Commenced in January 2007
Frequency: Monthly
Edition: International
Paper Count: 3

HSV Related Abstracts

3 Diverse Sensitivity to Ultraviolet Radiation of DNA and RNA Viruses

Authors: Nickolay Nosik, Dmitry Nosik, Marina Bochkova, Nina Kondrashina, Olga Lobach

Abstract:

The bactericidal effect of UV radiation is known for long time and widely used for inactivation of pathogens but for viruses it is not so uniform. Due to a wide variety of viruses their sensitivity to UV radiation is quite different and not quite predictable. The goal of the study was to determine the inactivation kinetics of UV radiation ( 254 nm) of the viruses of social importance (HIV), as well as test-viruses (poliovirus, adenovirus) used for the evaluation of the viral inactivation efficacy of germicides. Methods: DNA viruses- adenovirus, type 5; Herpes simplex virus (HSV), type 1, and RNA viruses–human immunodeficiency virus (HIV), type 1 and poliovirus, type 1 (Sabin strain) were obtained from State collection of viruses ( The D.I. Ivanovsky Institute of Virology). The source of UV radiation was a 15-watt low-pressure mercury vapor lamp (over 60% 254nm). The samples of 5cm2 were placed direct under the UV lamp flow (h-0.3m). Log reduction value was used as a marker for the rate of virus inactivation.

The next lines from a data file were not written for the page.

Lemma disk_machine_ok disk : map_Forall (λ _ l, sector_check l = true) disk →
  fs_ok 3 [mkBlk 0x2000000 4072 true] 1 5 (disk_machine disk).
Proof.
  intros Hd. split.
  - split; [|done| |simpl; lia].
    + exists 0x2001000. by apply set_fat_ata_heap, heap_demo_inv.
    + do 3 (eexists _, _; split; [done|]). done.
  - split; [cbn; lia|done|constructor].
  - intros lba. unfold sector. cbn [ata disk_machine set_fat set_ata ata_disk].
    destruct (disk !! lba) as [l|] eqn:E; cbn [default].
    + apply Hd in E. unfold sector_check in E. apply andb_true_iff in E as [El Eb]. split; [by apply Nat.eqb_eq|].
      apply Forall_forall. intros x Hx. rewrite forallb_forall in Eb. specialize (Eb x ltac:(by apply list_elem_of_In)). lia.
    + split; [apply length_replicate|by apply Forall_replicate].
  - split; [lia|by vm_compute].
  - cbn. lia.
Qed.

Definition dir_demo : machine := disk_machine {[ 600 := dir_demo_sector ]}.

Lemma dir_demo_ok : fs_ok 3 [mkBlk 0x2000000 4072 true] 1 5 dir_demo.
Proof. apply disk_machine_ok, map_Forall_singleton. by vm_compute. Qed.

Lemma dir_demo_dir : dir_ok (ata dir_demo) (fat dir_demo) 0 1.
Proof.
  split; [lia|by vm_compute|by vm_compute|by vm_compute| |].
  - intros i Hi. assert (i = 0) as -> by lia. exists 600. split; [by vm_compute|]. cbn. lia.
  - intros. lia.
Qed.
(** C9. Loading a program makes its image.  For an ELF file in frames marked used, whose
    loadable segments lie in the file, share no page and stay off the memory the kernel uses,
    and a root that shares entry 0 with the active page tables: the loader returns the entry
    point, or 0 when the frames ran out; unless no frame is left, every address of every
    loadable segment's pages translates to a data frame and holds the file's byte there, or 0
    behind the file's part; no other page's translation changes, every data frame that
    existed keeps its contents, and kernel pointers still reach the addresses they name. *)
Theorem elf_load_file_image n s root file size :
  shares s (cr3 (cpu s)) root → kernel_pointers s →
  file_ok s root file size → supported (mem s) file → elf_ok (mem s) file size n →
  (∀ i va, loadable (mem s) file i → covers (mem s) (ph_at (mem s) file i) va → off_kernel s va) →
  wp (elf_load_file root file) n s (λ r s',
    (r = e_entry (mem s) file ∨ (r = 0 ∧ full s')) ∧ loads root s s' ∧ kernel_pointers s' ∧
    (∀ va, 0 ≤ va < 2 ^ 47 →
       (∀ i va', loadable (mem s) file i → covers (mem s) (ph_at (mem s) file i) va' → va' / 4096 ≠ va / 4096) →
       walk (mem s') root va = walk (mem s) root va) ∧
    (full s' ∨ ∀ i va, loadable (mem s) file i → covers (mem s) (ph_at (mem s) file i) va →
       loaded s' root va (ph_byte (mem s) file (ph_at (mem s) file i) va))).
Proof.
  intros Hsh Hk Hf Hs He Hoff. pose proof (sh_user _ _ _ Hsh) as Ht.
  assert (∀ s', loads root s s' → (∀ va, 0 ≤ va < 2 ^ 47 →
    (∀ i va', loadable (mem s) file i → covers (mem s) (ph_at (mem s) file i) va' → va' / 4096 ≠ va / 4096) →
    walk (mem s') root va = walk (mem s) root va) → kernel_pointers s') as Hkp.
  { intros s' L W. eapply kernel_pointers_loads; [done..|]. intros x Hx. apply W.
    - pose proof (kp_low _ Hk). pose proof (tr_fits _ _ Ht) as Hfit. unfold kernel_area, pmm_fits in *. lia.
    - intros i va Hl Hc. by eapply off_kernel_page; [apply (Hoff i)|]. }
  eapply load_file_wp; [done..| |].
  - intros s' [L W B].
    assert (∀ va, 0 ≤ va < 2 ^ 47 →
      (∀ i va', loadable (mem s) file i → covers (mem s) (ph_at (mem s) file i) va' → va' / 4096 ≠ va / 4096) →
      walk (mem s') root va = walk (mem s) root va) as W' by (intros va Hva Hne; apply W; [done|]; intros j va' _; apply Hne).
    split_and!; [by left|done|by apply Hkp|done|]. destruct B as [?|B]; [by left|right].
    intros i va Hl. apply B; [apply Hl|done].
  - intros s' L W Hfu. split_and!; [by right|done|by apply Hkp|done|by left].
Qed.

Results: The data obtained indicate that poliovirus (one of the viruses most resistant to chemical germicides) and HSV are rather sensitive to UV radiation ( D90 =250-311 J/m2). Adenovirus is much more resistant to UV radiation (750 J/m2 ). The kinetics of adenovirus inactivation : 0 min- 5.0 lg TCID50, 10 min - 5,0, 15 min -4,0, 30 min – 3.5, 60 min – 1,0, 75 min -0,5 lg TCID50, 90 min –virus not detectable. HIV is most resistant to UV radiation among the studied viruses. It takes more than 4 hrs to inactivate the virus on the surface. D90 = 2000 J/m2 Conclusion: The results of the study show that there is no direct dependence between sensitivity to UV light and the size of the virion or presence\absence of the envelope of the virus. Poliovirus and adenovirus are small viruses (20-30nm poliovirus and 70-90nm adenovirus) and both are non-enveloped viruses but adenovirus 3-fold more resistant to UV radiation than poliovirus. It can be expected that viruses with more complicate structure, like Herpes virus (200nm) or HIV (80-100 nm), would be more sensitive to UV light. However, the very high resistance of HIV to UV radiation needs further investigation. The diverse resistance of the different viruses to UV radiation should be taken into the account when UV light is used to inactivate infectious viruses in hospitals and other public environments.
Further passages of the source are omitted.